People with dementia experience a deterioration in their mental and physical functions over time. The particular functions affected can vary as can the rate of deterioration. Biomedical texts typically characterize these changes in neuropsychiatric terms based on behavioral observations and clinical findings. At a certain stage of dementia, and not an advanced stage, the people with dementia cannot describe their experience in much detail if at all. Authors of literary fiction and nonfiction who bring characters and subjects with dementia into their stories have had to imagine what the experience must be like. These literary renderings can elaborate on the clinical descriptions such that they relate more to what people actually experience in their lives.

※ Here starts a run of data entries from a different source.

(* ===== verification/Frames.v ===== *)
(** Durable frames of a streaming assistant message (agent-core/src/turn/assistant-frames.ts):
    the encoder that turns stream events into frames, and the reduction that rebuilds the
    partial message from the frames found after a crash.

    [JSON_parse] is the engine's [JSON.parse], [None] for a syntax error; the theorems hold
    for any such function.  The length of the raw arguments, which only the encoder's own
    state records, is counted in bytes. *)

From S2P Require Import Prelude Json.

(** * Data *)

Record tool_call : Type := MkToolCall { tc_id : string; tc_name : string; tc_arguments : json }.

Inductive block : Type :=
| TextBlock (text : string)
| ThinkingBlock (thinking : string) (providerBlockIndex : option Z) (providerSignature : option string)
| ToolCallBlock (call : tool_call).

(** The stream events; [OtherEvent] stands for [usage], [error] and unknown types. *)
Inductive stream_event : Type :=
| AttemptReset
| TextDelta (textDelta : string)
| ThinkingDelta (thinkingDelta : string) (blockIndex : option Z)
| ThinkingSignature (blockIndex : Z) (providerSignature : string)
| ToolCallStart (toolCallId toolName : string)
| ToolCallDelta (toolCallId argsDelta : string)
| ToolCallEnd (toolCall : tool_call)
| OtherEvent.

Inductive frame : Type :=
| FReset
| FTextStart (index : nat) (text : string)
| FTextDelta (index : nat) (delta : string)
| FThinkingStart (index : nat) (thinking : string) (providerBlockIndex : option Z)
| FThinkingDelta (index : nat) (delta : string)
| FThinkingSignature (index : nat) (providerSignature : string)
| FToolCallStart (index : nat) (toolCallId toolName : string)
| FToolCallArgs (index : nat) (toolCallId delta : string)
| FToolCallEnd (index : nat) (toolCall : tool_call)
| FOther.

(** The keys of [thinkingIndexes]: ['default'] and [`provider:${n}`]. *)
Inductive thinking_key : Type := DefaultThinking | ProviderThinking (blockIndex : Z).

#[export] Instance thinking_key_eq_dec : EqDecision thinking_key.
Proof. solve_decision. Defined.

Record call_state : Type := MkCallState { cs_index : nat; cs_open : bool; cs_argsLength : nat }.

Record encoder : Type := MkEncoder {
  nextIndex : nat;
  textIndex : option nat;
  thinkingIndexes : list (thinking_key * nat);
  toolCallState : gmap string call_state
}.

Definition new_encoder : encoder := MkEncoder 0 None [] ∅.

Definition thinking_index (e : encoder) (key : thinking_key) : option nat :=
  snd <$> List.find (fun '(k, _) => bool_decide (k = key)) (thinkingIndexes e).

Definition key_of (blockIndex : option Z) : thinking_key :=
  match blockIndex with None => DefaultThinking | Some n => ProviderThinking n end.

(** * The encoder *)

Definition encode (e : encoder) (event : stream_event) : encoder * option frame :=
  match event with
  | TextDelta delta =>
      match textIndex e with
      | None =>
          (MkEncoder (S (nextIndex e)) (Some (nextIndex e)) (thinkingIndexes e) (toolCallState e),
           Some (FTextStart (nextIndex e) delta))
      | Some i => (e, Some (FTextDelta i delta))
      end
  | ThinkingDelta delta blockIndex =>
      match thinking_index e (key_of blockIndex) with
      | None =>
          (MkEncoder (S (nextIndex e)) (textIndex e) (thinkingIndexes e ++ [(key_of blockIndex, nextIndex e)])
             (toolCallState e),
           Some (FThinkingStart (nextIndex e) delta blockIndex))
      | Some i => (e, Some (FThinkingDelta i delta))
      end
  | ThinkingSignature blockIndex signature =>
      match thinking_index e (ProviderThinking blockIndex) with
      | None => (e, None)
      | Some i => (e, Some (FThinkingSignature i signature))
      end
  | ToolCallStart id name =>
      match toolCallState e !! id with
      | Some _ => (e, None)
      | None =>
          (MkEncoder (S (nextIndex e)) (textIndex e) (thinkingIndexes e)
             (<[id := MkCallState (nextIndex e) true 0]> (toolCallState e)),
           Some (FToolCallStart (nextIndex e) id name))
      end
  | ToolCallDelta id delta =>
      match toolCallState e !! id with
      | Some (MkCallState i true n) =>
          (MkEncoder (nextIndex e) (textIndex e) (thinkingIndexes e)
             (<[id := MkCallState i true (n + String.length delta)]> (toolCallState e)),
           Some (FToolCallArgs i id delta))
      | _ => (e, None)
      end
  | ToolCallEnd call =>
      match toolCallState e !! tc_id call with
      | Some (MkCallState i true n) =>
          (MkEncoder (nextIndex e) (textIndex e) (thinkingIndexes e)
             (<[tc_id call := MkCallState i false n]> (toolCallState e)),
           Some (FToolCallEnd i call))
      | _ => (e, None)
      end
  | OtherEvent => (e, None)
  | AttemptReset => (new_encoder, Some FReset)
  end.

Fixpoint encode_all (e : encoder) (events : list stream_event) : list frame :=
  match events with
  | [] => []
  | event :: events =>
      let '(e, f) := encode e event in
      match f with Some f => f :: encode_all e events | None => encode_all e events end
  end.

(** * The reduction *)

(** The array [content], with its holes, and [rawArgsByIndex]. *)
Record partial : Type := MkPartial { content : list (option block); rawArgs : list (nat * string) }.

(** [content[index] = block], extending the array with holes. *)
Definition set_block (c : list (option block)) (index : nat) (b : block) : list (option block) :=
  <[index := Some b]> (c ++ replicate (S index - length c) None).

Definition get_block (c : list (option block)) (index : nat) : option block := mjoin (c !! index).

(** Each [ensure...Block] followed by the assignment [f] its caller makes to the block. *)
Definition on_text (c : list (option block)) (index : nat) (f : string -> string) : list (option block) :=
  match get_block c index with
  | Some (TextBlock t) => set_block c index (TextBlock (f t))
  | _ => set_block c index (TextBlock (f EmptyString))
  end.

Definition on_thinking (c : list (option block)) (index : nat) (providerBlockIndex : option Z)
    (f : string -> string) (signature : option string) : list (option block) :=
  match get_block c index with
  | Some (ThinkingBlock t p s) =>
      set_block c index
        (ThinkingBlock (f t) (match providerBlockIndex with Some _ => providerBlockIndex | None => p end)
           (match signature with Some _ => signature | None => s end))
  | _ => set_block c index (ThinkingBlock (f EmptyString) providerBlockIndex signature)
  end.

Definition ensureToolCallBlock (c : list (option block)) (index : nat) (id name : string) : list (option block) :=
  match get_block c index with
  | Some (ToolCallBlock _) => c
  | _ => set_block c index (ToolCallBlock (MkToolCall id name (JObj [])))
  end.

Fixpoint raw_set (l : list (nat * string)) (i : nat) (f : string -> string) : list (nat * string) :=
  match l with
  | [] => [(i, f EmptyString)]
  | (j, s) :: l => if (j =? i)%nat then (j, f s) :: l else (j, s) :: raw_set l i f
  end.

Definition apply_frame (p : partial) (f : frame) : partial :=
  match f with
  | FReset => MkPartial [] []
  | FTextStart i text => MkPartial (on_text (content p) i (fun _ => text)) (rawArgs p)
  | FTextDelta i delta => MkPartial (on_text (content p) i (fun t => (t +:+ delta)%string)) (rawArgs p)
  | FThinkingStart i thinking pbi => MkPartial (on_thinking (content p) i pbi (fun _ => thinking) None) (rawArgs p)
  | FThinkingDelta i delta =>
      MkPartial (on_thinking (content p) i None (fun t => (t +:+ delta)%string) None) (rawArgs p)
  | FThinkingSignature i signature =>
      MkPartial (on_thinking (content p) i None (fun t => t) (Some signature)) (rawArgs p)
  | FToolCallStart i id name => MkPartial (ensureToolCallBlock (content p) i id name) (rawArgs p)
  | FToolCallArgs i id delta =>
      MkPartial (ensureToolCallBlock (content p) i id "unknown_tool")
        (raw_set (rawArgs p) i (fun raw => (raw +:+ delta)%string))
  | FToolCallEnd i call =>
      match get_block (content p) i with
      | Some (ToolCallBlock _) =>
          MkPartial (set_block (content p) i (ToolCallBlock call))
            (List.filter (fun '(j, _) => negb (j =? i)%nat) (rawArgs p))
      | _ => p
      end
  | FOther => p
  end.

Section Parse.
Context (JSON_parse : string -> option json).

(** The arguments recovered from a raw prefix. *)
Definition parse_arguments (raw : string) : json :=
  if blank raw then JObj [] else default (JObj []) (JSON_parse raw).

Definition finish_raw (c : list (option block)) (raw : list (nat * string)) : list (option block) :=
  foldl (fun c '(i, s) =>
    match get_block c i with
    | Some (ToolCallBlock call) => set_block c i (ToolCallBlock (MkToolCall (tc_id call) (tc_name call) (parse_arguments s)))
    | _ => c
    end) c raw.

(** The content of the rebuilt message; [None] is the [null] of an empty frame sequence. *)
Definition reduceAssistantFrames (frames : list frame) : option (list block) :=
  match frames with
  | [] => None
  | _ =>
      let p := foldl apply_frame (MkPartial [] []) frames in
      Some (omap (fun b => b) (finish_raw (content p) (rawArgs p)))
  end.
End Parse.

Here a classic biomedical description of dementia is compared to descriptions taken from a literary novel. A review of the novel is here.
The Biomedical
From Harrison’s Principles of Internal Medicine, 21st edition, McGraw-Hill, 2022
In the middle stages of AD, the patient is unable to work, is easily lost and confused, and requires daily supervision. Language becomes impaired—first naming, then comprehension, and finally fluency. Word-finding difficulties and circumlocution can be evident in the early stages, even when formal testing demonstrates intact naming and fluency. Apraxia emerges, manifesting as trouble performing learned sequential motor tasks such as using utensils or appliances. Visuospatial deficits begin to interfere with dressing, eating, or even walking, and patients fail to solve simple puzzles or copy geometric figures. Simple calculations and clock reading become difficult in parallel.
Rabinovici GD, Seeley WW, Miller BL. Alzheimer’s Disease. In: Loscalzo J, Fauci A, Kasper D, Hauser S, Longo D, Jameson J. eds. Harrison’s Principles of Internal Medicine, 21e. McGraw Hill; 2022. Accessed October 12, 2023. https://accesspharmacy.mhmedical.com/content.aspx?bookid=3095§ionid=262997915
The Literary
From The Last Days of Ptolemy Grey by Walter Mosley, Riverhead Books, New York, 2010
Ptolemy Grey is the main character in this novel. He is an old man who is slipping into dementia, but still has enough cognitive ability to intellectualize his predicament.
That’s how Ptolemy imagined the disposition of his memories, his thoughts: they were still his, still in the range of his thinking, but they were, many and most of them, locked on the other side of a closed door that he’d lost the key for. So his memory became like secrets held away from his own mind. But these secrets were noisy things; they babbled and muttered behind the door, and so if he listened closely he might catch a snatch of something he once knew well.
p. 12
What you remembah, Uncle?
p. 99
What it used to be like in my head before things go confused
What’s that like?
It’s like they’s a jailhouse in my mind,” he said, “an’ I’m in the prison an’ they’s all these people I know outside yellin’ to me but I cain’t make out what they sayin’.”